Tutti assolti perché il fatto non sussiste. È la sentenza del giudice Giovanni Petillo nei confronti di Claudio Galimberti e degli altri cinque ultrà atalantini al processo per la presunta associazione per delinquere. Con il leader della tifoseria nerazzurra assolti anche Andrea Piconese, Giuliano Cotenni, Luca Valota e Davide Pasini e Andrea Quadri.

L’inchiesta era basata su una serie di episodi che hanno coinvolto alcuni tifosi nerazzurri. Dagli scontri prima di Atalanta-Catania del 2009, agli incidenti della Berghem fest di Alzano Lombardo del 2010, passando per l’accesa protesta al centro Bortolotti di Zingonia nei confronti della dirigenza Ruggeri.

Il verdetto è arrivato al termine della discussione di mercoledì 5 luglio. Nelle conclusioni il pubblico ministero Gianluigi Dettori, chiamato a sostituire la titolare Carmen Pugliese, aveva ribadito la richiesta di condanna a 6 anni e 4 mesi per Galimberti, 3 anni e 8 mesi per gli altri, con la motivazione che “pur basandosi su fatti isolati, la questione merita una valutazione complessiva e che l’associazione a delinquere può configurarsi anche solo per la minaccia di violenza, che non necessariamente venga poi consumata”.
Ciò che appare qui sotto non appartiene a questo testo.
(* ===== verification/Serialization.v ===== *)
(** * Cairo calldata

    crates/common/src/serialization.rs: the felt layout of points, proofs,
    ciphertexts, balance hints and options that the contracts read. *)

From stdpp Require Import base option list numbers strings.
From Stdlib Require Import ZArith Lia.
From S2P Require Import Prelude StarkLib StarkModel Types.

#[local] Open Scope Z_scope.

Section serialization.
Context `{StarkTypes}.

Definition serialize_projective_point (point : Proj) : Result (Felt * Felt) :=
  affine ← ok_or (proj_to_affine point) (CryptoError "Invalid point");
  Ok (aff_x affine, aff_y affine).

Definition deserialize_projective_point (x y : Felt) : Result Proj :=
  ok_or (proj_from_affine x y) (CryptoError "Invalid point coordinates").

Definition sp_felts (p : SerializablePoint) : list Felt := [sp_x p; sp_y p].

Definition serialize_poe_proof (proof : PoeProof) : Result (list Felt) :=
  Ok [sp_x (poe_a proof); sp_y (poe_a proof); poe_s proof].

Definition serialize_poe2_proof (proof : Poe2Proof) : Result (list Felt) :=
  Ok [sp_x (poe2_a proof); sp_y (poe2_a proof); poe2_s1 proof; poe2_s2 proof].

Definition serialize_elgamal_proof (proof : ElGamalProof) : Result (list Felt) :=
  Ok [sp_x (eg_al proof); sp_y (eg_al proof); sp_x (eg_ar proof); sp_y (eg_ar proof);
      eg_sb proof; eg_sr proof].

Definition u128_to_u256 (value : Z) : Felt * Felt := (felt_of_Z value, felt_of_Z 0).

Definition u256_to_u128 (low high : Felt) : Result Z :=
  _ ← reject_if (negb (bool_decide (high = felt_of_Z 0))) (CryptoError "Value too large for u128");
  let bytes := to_bytes_be low in
  _ ← reject_if (existsb (fun b => negb (b =? 0)) (take 16 bytes)) (CryptoError "Value too large for u128");
  Ok (be_value (drop 16 bytes)).

(** The 16-byte limb at an offset, [Felt::from(u128::from_be_bytes(..))]. *)
Definition limb (bytes : list Z) (i : nat) : Felt := felt_of_Z (be_value (take 16 (drop i bytes))).

Definition bytes_to_u512 (bytes : list Z) : Felt * Felt * Felt * Felt :=
  (limb bytes 0, limb bytes 16, limb bytes 32, limb bytes 48).

(** The low limb is the second half. *)
Definition bytes_to_u256 (bytes : list Z) : Felt * Felt := (limb bytes 16, limb bytes 0).

Definition serialize_ae_balance (ciphertext_bytes nonce_bytes : list Z) : Result (list Felt) :=
  _ ← reject_if (negb (length ciphertext_bytes =? 64)%nat) (CryptoError "Ciphertext must be 64 bytes, got {}");
  _ ← reject_if (negb (length nonce_bytes =? 24)%nat) (CryptoError "Nonce must be 24 bytes, got {}");
  let '(c0, c1, c2, c3) := bytes_to_u512 ciphertext_bytes in
  let nonce_padded := nonce_bytes ++ replicate 8 0 in
  let '(n0, n1) := bytes_to_u256 nonce_padded in
  Ok [c0; c1; c2; c3; n0; n1].

Definition serialize_cairo_some (data : list Felt) : list Felt := felt_of_Z 0 :: data.
Definition serialize_cairo_none : list Felt := [felt_of_Z 1].

Definition serialize_audit_proof (proof : AuditProof) : Result (list Felt) :=
  Ok [sp_x (au_ax proof); sp_y (au_ax proof); sp_x (au_al0 proof); sp_y (au_al0 proof);
      sp_x (au_al1 proof); sp_y (au_al1 proof); sp_x (au_ar1 proof); sp_y (au_ar1 proof);
      au_sx proof; au_sb proof; au_sr proof].

Record AuditCalldata : Type := {
  audited_balance : ElGamalCiphertext; hint_ciphertext : list Z; hint_nonce : list Z;
  audit_calldata_proof : AuditProof }.

Definition serialize_cipher_balance (cipher : ElGamalCiphertext) : Result (list Felt) :=
  '(l_x, l_y) ← serialize_projective_point (ct_l cipher);
  '(r_x, r_y) ← serialize_projective_point (ct_r cipher);
  Ok [l_x; l_y; r_x; r_y].

Definition serialize_audit_option (audit : option AuditCalldata) : Result (list Felt) :=
  match audit with
  | None => Ok serialize_cairo_none
  | Some audit =>
      let felts := serialize_cairo_some [] in
      balance ← serialize_cipher_balance (audited_balance audit);
      hint ← serialize_ae_balance (hint_ciphertext audit) (hint_nonce audit);
      proof ← serialize_audit_proof (audit_calldata_proof audit);
      Ok (felts ++ balance ++ hint ++ proof)
  end.

Definition serialize_bit_proof (proof : ProofOfBit) : Result (list Felt) :=
  Ok [sp_x (pb_a0 proof); sp_y (pb_a0 proof); sp_x (pb_a1 proof); sp_y (pb_a1 proof);
      pb_c0 proof; pb_s0 proof; pb_s1 proof].

Definition serialize_range (range : Range) : Result (list Felt) :=
  let felts := [felt_of_Z (Z.of_nat (length (commitments range)))] in
  let felts := felts ++ flat_map sp_felts (commitments range) in
  let felts := felts ++ [felt_of_Z (Z.of_nat (length (proofs range)))] in
  foldM (fun felts proof => bits ← serialize_bit_proof proof; Ok (felts ++ bits)) felts (proofs range).

Definition serialize_proof_of_transfer (proof : ProofOfTransfer) : Result (list Felt) :=
  let felts := flat_map sp_felts
    [pt_a_x proof; pt_a_r proof; pt_a_r2 proof; pt_a_b proof; pt_a_b2 proof; pt_a_v proof;
     pt_a_v2 proof; pt_a_bar proof] in
  let felts := felts ++ [pt_s_x proof; pt_s_r proof; pt_s_b proof; pt_s_b2 proof; pt_s_r2 proof] in
  range ← serialize_range (pt_range proof);
  range2 ← serialize_range (pt_range2 proof);
  Ok (felts ++ range ++ range2).
End serialization.

(** ** Blocks of fixed width *)
Section blocks.
Context {A B : Type} (f : A -> list B) (k : nat).
Context (Hlen : forall a, length (f a) = k) (Hinj : forall a b, f a = f b -> a = b).

Lemma blocks_prefix l1 : forall l2 t1 t2,
  length l1 = length l2 -> flat_map f l1 ++ t1 = flat_map f l2 ++ t2 -> l1 = l2 /\ t1 = t2.
Proof.
  induction l1 as [|a l1 IH]; intros [|b l2] t1 t2 Hl Heq; try done.
  cbn [flat_map] in Heq. rewrite <- !app_assoc in Heq.
  apply app_inj_1 in Heq as [Hab Heq]; [|by rewrite !Hlen].
  apply Hinj in Hab as ->. destruct (IH l2 t1 t2) as [-> ->]; [by injection Hl|done|done].
Qed.
End blocks.

Section serialization_lemmas.
Context `{StarkLaws}.

Definition bit_felts (proof : ProofOfBit) : list Felt :=
  [sp_x (pb_a0 proof); sp_y (pb_a0 proof); sp_x (pb_a1 proof); sp_y (pb_a1 proof);
   pb_c0 proof; pb_s0 proof; pb_s1 proof].

Definition range_felts (r : Range) : list Felt :=
  felt_of_Z (Z.of_nat (length (commitments r))) :: flat_map sp_felts (commitments r)
  ++ felt_of_Z (Z.of_nat (length (proofs r))) :: flat_map bit_felts (proofs r).

Lemma foldM_bits felts l :
  foldM (fun felts proof => bits ← serialize_bit_proof proof; Ok (felts ++ bits)) felts l
  = @Ok KmsError _ (felts ++ flat_map bit_felts l).
Proof.
  revert felts; induction l as [|p l IH]; intros felts; cbn [foldM flat_map]; [by rewrite app_nil_r|].
  cbn [serialize_bit_proof mbind outcome_bind]. rewrite IH, <- app_assoc. done.
Qed.

Lemma serialize_range_felts r : serialize_range r = Ok (range_felts r).
Proof. unfold serialize_range, range_felts. rewrite foldM_bits. cbn. by rewrite <- app_assoc. Qed.

Lemma sp_felts_inj a b : sp_felts a = sp_felts b -> a = b.
Proof. destruct a, b. by intros [= -> ->]. Qed.

Lemma bit_felts_inj a b : bit_felts a = bit_felts b -> a = b.
Proof. destruct a as [[] []], b as [[] []]. by intros [= -> -> -> -> -> -> ->]. Qed.

Lemma felt_of_nat_inj n m :
  Z.of_nat n < felt_prime -> Z.of_nat m < felt_prime ->
  felt_of_Z (Z.of_nat n) = felt_of_Z (Z.of_nat m) -> n = m.
Proof.
  intros Hn Hm Heq. apply (f_equal felt_val) in Heq.
  rewrite !felt_of_Z_val, !Z.mod_small in Heq by lia. lia.
Qed.

(** [Vec] lengths are [usize]. *)
Definition range_sized (r : Range) : Prop :=
  Z.of_nat (length (commitments r)) <= u64_MAX /\ Z.of_nat (length (proofs r)) <= u64_MAX.

Lemma u64_lt_prime : u64_MAX < felt_prime.
Proof. reflexivity. Qed.

(** A range's layout says where it ends. *)
Lemma range_felts_prefix r1 r2 t1 t2 :
  range_sized r1 -> range_sized r2 ->
  range_felts r1 ++ t1 = range_felts r2 ++ t2 -> r1 = r2 /\ t1 = t2.
Proof.
  intros [Hc1 Hp1] [Hc2 Hp2] Heq. destruct r1 as [cs1 ps1], r2 as [cs2 ps2].
  unfold range_felts in Heq. cbn [commitments proofs] in *. pose proof u64_lt_prime.
  cbn [app] in Heq. injection Heq as Hn Heq. rewrite <- !app_assoc in Heq.
  apply felt_of_nat_inj in Hn; [|lia|lia].
  apply (blocks_prefix sp_felts 2) in Heq as [-> Heq]; [|done|apply sp_felts_inj|done].
  cbn [app] in Heq. injection Heq as Hm Heq. apply felt_of_nat_inj in Hm; [|lia|lia].
  by apply (blocks_prefix bit_felts 7) in Heq as [-> ->]; [|done|apply bit_felts_inj|done].
Qed.

Lemma limb_val bytes i :
  Forall byte_ok bytes -> (i + 16 <= length bytes)%nat ->
  be_bytes 16 (felt_val (limb bytes i)) = take 16 (drop i bytes).
Proof.
  intros Hok Hi. set (l := take 16 (drop i bytes)).
  assert (length l = 16%nat) as Hl by (unfold l; rewrite length_take, length_drop; lia).
  assert (Forall byte_ok l) as Hlok by by apply Forall_take, Forall_drop.
  pose proof (be_value_bound l Hlok) as Hb. rewrite Hl in Hb.
  unfold limb. fold l. rewrite felt_of_Z_val, Z.mod_small; [|split; [lia|]|lia].
  - rewrite <- Hl at 1. by apply be_bytes_be_value.
  - assert (256 ^ Z.of_nat 16 < felt_prime) by reflexivity. lia.
Qed.

(** The bytes of the hint's six felts: the ciphertext, then the padded nonce
    with its halves swapped. *)
Definition ae_bytes (felts : list Felt) : option (list Z * list Z) :=
  match felts with
  | [c0; c1; c2; c3; n0; n1] =>
      Some (flat_map (fun f => be_bytes 16 (felt_val f)) [c0; c1; c2; c3],
            take 24 (flat_map (fun f => be_bytes 16 (felt_val f)) [n1; n0]))
  | _ => None
  end.
End serialization_lemmas.

Section serialization_properties.
Context `{StarkLaws}.

Lemma chunk_step n (l : list Z) : take 16 (drop n l) ++ drop (n + 16) l = drop n l.
Proof. rewrite <- drop_drop. apply take_drop. Qed.

(** The Cairo calldata of a transfer proof determines the proof: two proofs with the same
    felts are equal, range lengths included. *)
Theorem transfer_calldata_injective p1 p2 felts :
  range_sized (pt_range p1) -> range_sized (pt_range2 p1) ->
  range_sized (pt_range p2) -> range_sized (pt_range2 p2) ->
  serialize_proof_of_transfer p1 = Ok felts -> serialize_proof_of_transfer p2 = Ok felts -> p1 = p2.
Proof.
  intros H11 H12 H21 H22 Hs1 Hs2. unfold serialize_proof_of_transfer in *.
  rewrite !serialize_range_felts in Hs1, Hs2. cbn [mbind outcome_bind] in *.
  apply (inj Ok) in Hs1 as <-. apply (inj Ok) in Hs2 as Heq.
  apply app_inj_1 in Heq as [Hhead Heq]; [|done].
  destruct p1 as [[u0 v0] [u1 v1] [u2 v2] [u3 v3] [u4 v4] [u5 v5] [u6 v6] [u7 v7] s1 s2 s3 s4 s5 r1 r1'],
    p2 as [[x0 y0] [x1 y1] [x2 y2] [x3 y3] [x4 y4] [x5 y5] [x6 y6] [x7 y7] t1 t2 t3 t4 t5 r2 r2'].
  injection Hhead as -> -> -> -> -> -> -> -> -> -> -> -> -> -> -> -> -> -> -> -> ->.
  cbn [pt_range pt_range2] in *.
  apply range_felts_prefix in Heq as [-> Heq]; [|done|done].
  rewrite <- (app_nil_r (range_felts r1')), <- (app_nil_r (range_felts r2')) in Heq.
  by apply range_felts_prefix in Heq as [-> _]; [|done|done].
Qed.

(** The six felts of a balance hint hold exactly the 64 ciphertext bytes and the 24 nonce
    bytes. *)
Theorem ae_balance_roundtrip ciphertext nonce :
  Forall byte_ok ciphertext -> Forall byte_ok nonce ->
  length ciphertext = 64%nat -> length nonce = 24%nat ->
  exists felts, serialize_ae_balance ciphertext nonce = Ok felts
    /\ ae_bytes felts = Some (ciphertext, nonce).
Proof.
  intros Hc Hn Hlc Hln. unfold serialize_ae_balance. rewrite Hlc, Hln. cbn [Nat.eqb negb reject_if mbind outcome_bind].
  eexists. split; [reflexivity|]. cbn [bytes_to_u512 bytes_to_u256 ae_bytes].
  set (padded := nonce ++ replicate 8 0).
  assert (Forall byte_ok padded) as Hp by (apply Forall_app; split; [done|by apply Forall_replicate]).
  assert (length padded = 32%nat) as Hlp by (unfold padded; rewrite length_app, length_replicate; lia).
  cbn [flat_map]. rewrite !limb_val, !app_nil_r by (done || lia). do 2 f_equal.
  - rewrite (take_ge (drop 48 ciphertext)) by (rewrite length_drop; lia).
    rewrite (chunk_step 32), (chunk_step 16), (chunk_step 0). apply drop_0.
  - rewrite drop_0. rewrite (take_ge (drop 16 padded)) by (rewrite length_drop; lia).
    rewrite take_drop. unfold padded. rewrite take_app_le by lia. apply take_ge. lia.
Qed.

Lemma existsb_nonzero l : existsb (fun b => negb (b =? 0)) l = false <-> Forall (fun b => b = 0) l.
Proof.
  induction l as [|b l IH]; cbn [existsb]; [done|].
  rewrite orb_false_iff, negb_false_iff, Z.eqb_eq, IH, Forall_cons. done.
Qed.

Lemma be_value_zeros l : Forall (fun b => b = 0) l -> be_value l = 0.
Proof. induction 1 as [|b l -> _ IH]; [done|]. rewrite be_value_cons, IH. lia. Qed.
Una tesi attaccata dai difensori del Bocia, Enrico Pelillo e Andrea Pezzotta, spiegando che “gli episodi singoli vanno sì condannati, ma presi caso per caso e non nella complessità, come è stato fatto. Non c’è prova di questo programma criminoso, anche perchè altrimenti tutti quelli che si recano allo stadio – io compreso, ha ironizzato Pelillo – dovrebbero essere imputati in questo dibattimento”.

Concordi i legali degli altri cinque ultrà coinvolti, Federico Riva e Giovanni Adami, cha hanno parlato di “un’inchiesta basata sul nulla e di reati fini a sé stessi”.

La decisione del giudice è arrivata dopo quasi un’ora di camera di consiglio: tutti assolti perchè il fatto non sussiste. Nessuno degli imputati era presente: il Bocia, nelle Marche per lavoro, ha ricevuto la notizia al telefono e si è detto soddisfatto. In aula c’era invece sua sorella.